Being a parent of young kids I would guess is always a difficult balancing act. Being a student and a parent seems to add just another ball to the stack that you are balancing on. By the time you add Epilepsy (or any other chronic health condition), I picture us all standing on 3 balls (each stacked on top of the other) with a flock of birds flying in all directions, hitting you from every angle...and OF COURSE the phone is ringing, and it's the doctor you've been trying to get a hold of for 2 weeks. Somehow answer it without falling off the balls and you've come close to accomplishing what "typical" every day life is like for too many families. I don't even have images for when things become atypical, pure chaos.
As my final grades come in for another semester in what seems to be an endless path to earning a doctorate I have to remind myself of this image. I'm one of those annoying people who's determined to get all A's even though B's and even C's would get me to the exact same place in the end. If you don't like us, I don't recommend deciding to go into any profession that requires a graduate degree or higher, especially not one that is highly competitive, because you'll be surrounded by us.
I look at my final grades and this time I'm trying to remember everything that happened in the last 5 months of our lives. We've spent too many hours in the ER to count. We spent 10 days admitted in the hospital, on I think what has been a largest roller coaster yet. We were transferred 3 hours away from home, at 1AM (just 5 hours after being discharged) with nothing but the clothes we were wearing and a cell phone. We were in same day surgery, and had an overnight hospital stay
following surgery. Instead of spending all nighters studying, I many times was juggling studying, taking care of a teething 20 month old and chasing the 5 year old who refuses to sleep back to bed. We spent 5 hours on our bathroom floor one night, with a 5 year old who literally was trying to physically run out of his body away from his pain, going in and out of seizure activity, and a mommy who was doing everything possible to keep the bucket nearby and convince her poor boy that he really needed to take the medicine to feel better.

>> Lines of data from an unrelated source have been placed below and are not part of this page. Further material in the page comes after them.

(** The services of an export are the desired ones. *)
Lemma export_service s r sp : r ∈ (Export o [] s).1 → spec r = ServiceResource sp →
  ∃ d, kvDesired (kv s) !! rName r = Some (Some d) ∧ spVersion sp = dsVersion d ∧ spRunning sp = dsRunning d.
Proof.
  intros (r0 & -> & Hin)%export_cases Es. cbn in Es, Hin |- *. rewrite Es in Hin.
  apply list_elem_of_omap in Hin as ([name [d|]] & Hin%range_lookup & E); [|done]. cbn in E. simplify_eq. cbn in *.
  simplify_eq. eauto.
Qed.

Lemma export_service_in s name d : kvDesired (kv s) !! name = Some (Some d) →
  ∃ r sp, r ∈ (Export o [] s).1 ∧ spec r = ServiceResource sp ∧ rName r = name.
Proof.
  intros Hd. destruct (Export_all s) as (nft & net & _ & _ & ->).
  eexists (mkResource (NewHeader KindService name) (ServiceResource (mkServiceSpec (dsVersion d) (dsRunning d) (seEnabled <$> mjoin (kvEnabled (kv s) !! name))))), _.
  split; [|by split]. apply redacted_in. eexists. split; [|by instantiate (1 := mkResource _ (ServiceResource _))].
  rewrite !elem_of_app. right. left. apply list_elem_of_omap. exists (name, Some d). split; [by apply range_lookup|done].
Qed.

(** *** The files of an export *)

(** Resources of one kind, each with a name of its own. *)
Definition exports_as (kind : string) (l : list Resource) : Prop :=
  Forall (λ r, header r = NewHeader kind (rName r)) l ∧ NoDup (rName <$> l).

Lemma exports_as_omap {A} kind (f : string * A → option Resource) l : NoDup l.*1 →
  (∀ x r, f x = Some r → header r = NewHeader kind x.1) → exports_as kind (omap f l).
Proof.
  intros Hnd Hf. split.
  - apply Forall_forall. intros r (x & _ & E)%list_elem_of_omap. unfold rName. by rewrite (Hf x r E).
  - induction l as [|x l IH]; cbn in *; [constructor|]. apply NoDup_cons in Hnd as [Hx Hnd].
    destruct (f x) as [r|] eqn:E; [|by apply IH]. cbn. apply NoDup_cons. split; [|by apply IH].
    intros (r' & En & (y & Hy & Ey)%list_elem_of_omap)%list_elem_of_fmap. unfold rName in En.
    rewrite (Hf _ _ E), (Hf _ _ Ey) in En. cbn in En. rewrite En in Hx. apply Hx. by apply list_elem_of_fmap_2.
Qed.

Lemma exports_as_peers kind l : from_peers kind l → exports_as kind l.
Proof. intros [->|(sp & _ & ->)]; split; cbn; repeat constructor; set_solver. Qed.

Lemma exports_as_config k : exports_as KindModuleConfig (exportModuleConfigs o k).
Proof.
  unfold exportModuleConfigs. set (m := fold_left group_config _ _). split.
  - apply Forall_forall. by intros r (name & -> & _)%list_elem_of_fmap.
  - rewrite <- list_fmap_compose. change (rName ∘ _) with (@id string). rewrite list_fmap_id.
    unfold sortedMapKeys. rewrite merge_sort_Permutation. apply range_NoDup.
Qed.

Lemma exported_parts k : exports_as KindGateway (exportGateways o k) ∧ exports_as KindService (exportServices o k)
  ∧ exports_as KindModuleConfig (exportModuleConfigs o k) ∧ exports_as KindPlc (exportPlcs o k).
Proof.
  split_and!; [|..|apply exports_as_config|]; apply exports_as_omap; try apply range_NoDup;
    intros [name [c|]] r E; cbn in E; by simplify_eq.
Qed.

Lemma exports_in kind l r : exports_as kind l → r ∈ l → header r = NewHeader kind (rName r).
Proof. intros [Hl _] Hr. by apply (proj1 (Forall_forall _ _) Hl). Qed.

We've fought with insurance companies, called doctor offices to remind them they STILL need to fill out paperwork so that we can call the insurance company again and remind them to look at the paperwork, so that we can then AGAIN call the doctor to tell them what the insurance company said, and remind them to fill out the additional/new paperwork the insurance company now wants. We've visited and talked with the school system, and gone through several testing appointments in order to get ready for the soon approaching Kindergarten. We've dealt with countless typical childhood illnesses in amongst all these things. We also go to a minimum of 2 therapy appointments per week, usually 1 doctor appointment of some sort (check up, pre-op, follow-up, or acute illness) and someone has to have a job so work too. Oh yeah...and do we need meds refilled...who's going to the pharmacy today?
I've emailed our doctor so many times we actually joked today about the fact that the 3-5 messages that for some reason have not made it through the messaging system are statistically insignificant. We haven't lived in this area for even a year, but literally the entire Children's floor of the hospital and
clinic knows both of our kids - not just by name and face, but know everything they're into. It's amazing how Ninja Turtle and Pokemon things suddenly appear at the hospital whenever my son is admitted because the nurses and doctors are absolutely amazing.
I remember all of these things that "we" went through, and really I have a hard time saying "we". The people who go through these things are my children. One more than the other, but they are both affected. My 5 year old child who comes up with one request before surgery,and its to have his IV placed anywhere but his hand so that he can easily play his video games. My nearly 2 year old who has spent so much time in a doctors office he's already picked up how to use the scale, thermometer, blood pressure cuff, pulse ox, stethoscope, and otoscope. These kiddos have SO much to go through, and they stay SO strong. That's how I get through it. I'm asked often, and that's how.
It's because staying up all night studying, having 2 finals, a presentation and 2 assignments due in one day, working 12 hours during the week and 30 hours over the weekend, or any of the other million things on my list, could NEVER compare to what my kids go through. They stay strong, so I owe it to them to stay strong myself. Let's be clear, this doesn't mean I don't melt. Tears have been known to escape while I'm holding my son down post seizure, coming off of valium, and he's getting his 5th IV stick and they missed again so they're digging around, and all he can scream is "I'm done!". They came out the
night we ended up back in the ER, 5 hours after being discharged, and they come in to tell us the ambulance he just got off of will be coming back to emergent transfer him to the hospital that 2 days prior had cancelled his routine transfer because they were "full". I barely held it in the time my son's pediatrician who had obvious bags under his eyes came into the ER room from his home to specifically see my son, and then he stayed and helped hold as they tried and tried to put in an IV, and I don't even know why that one hit me so hard.
I owe it to my kids to keep going because they're being stronger than I could ever be and they're too young to even know what strong really means. They keep fighting, so who am I to give up? Everything I fight for will change their lives for the better and they're SO worth it. So, now when I look at my grades I try to remember that all that matters is that we're still all getting by. We're still all fighting, and it's all worth it for them.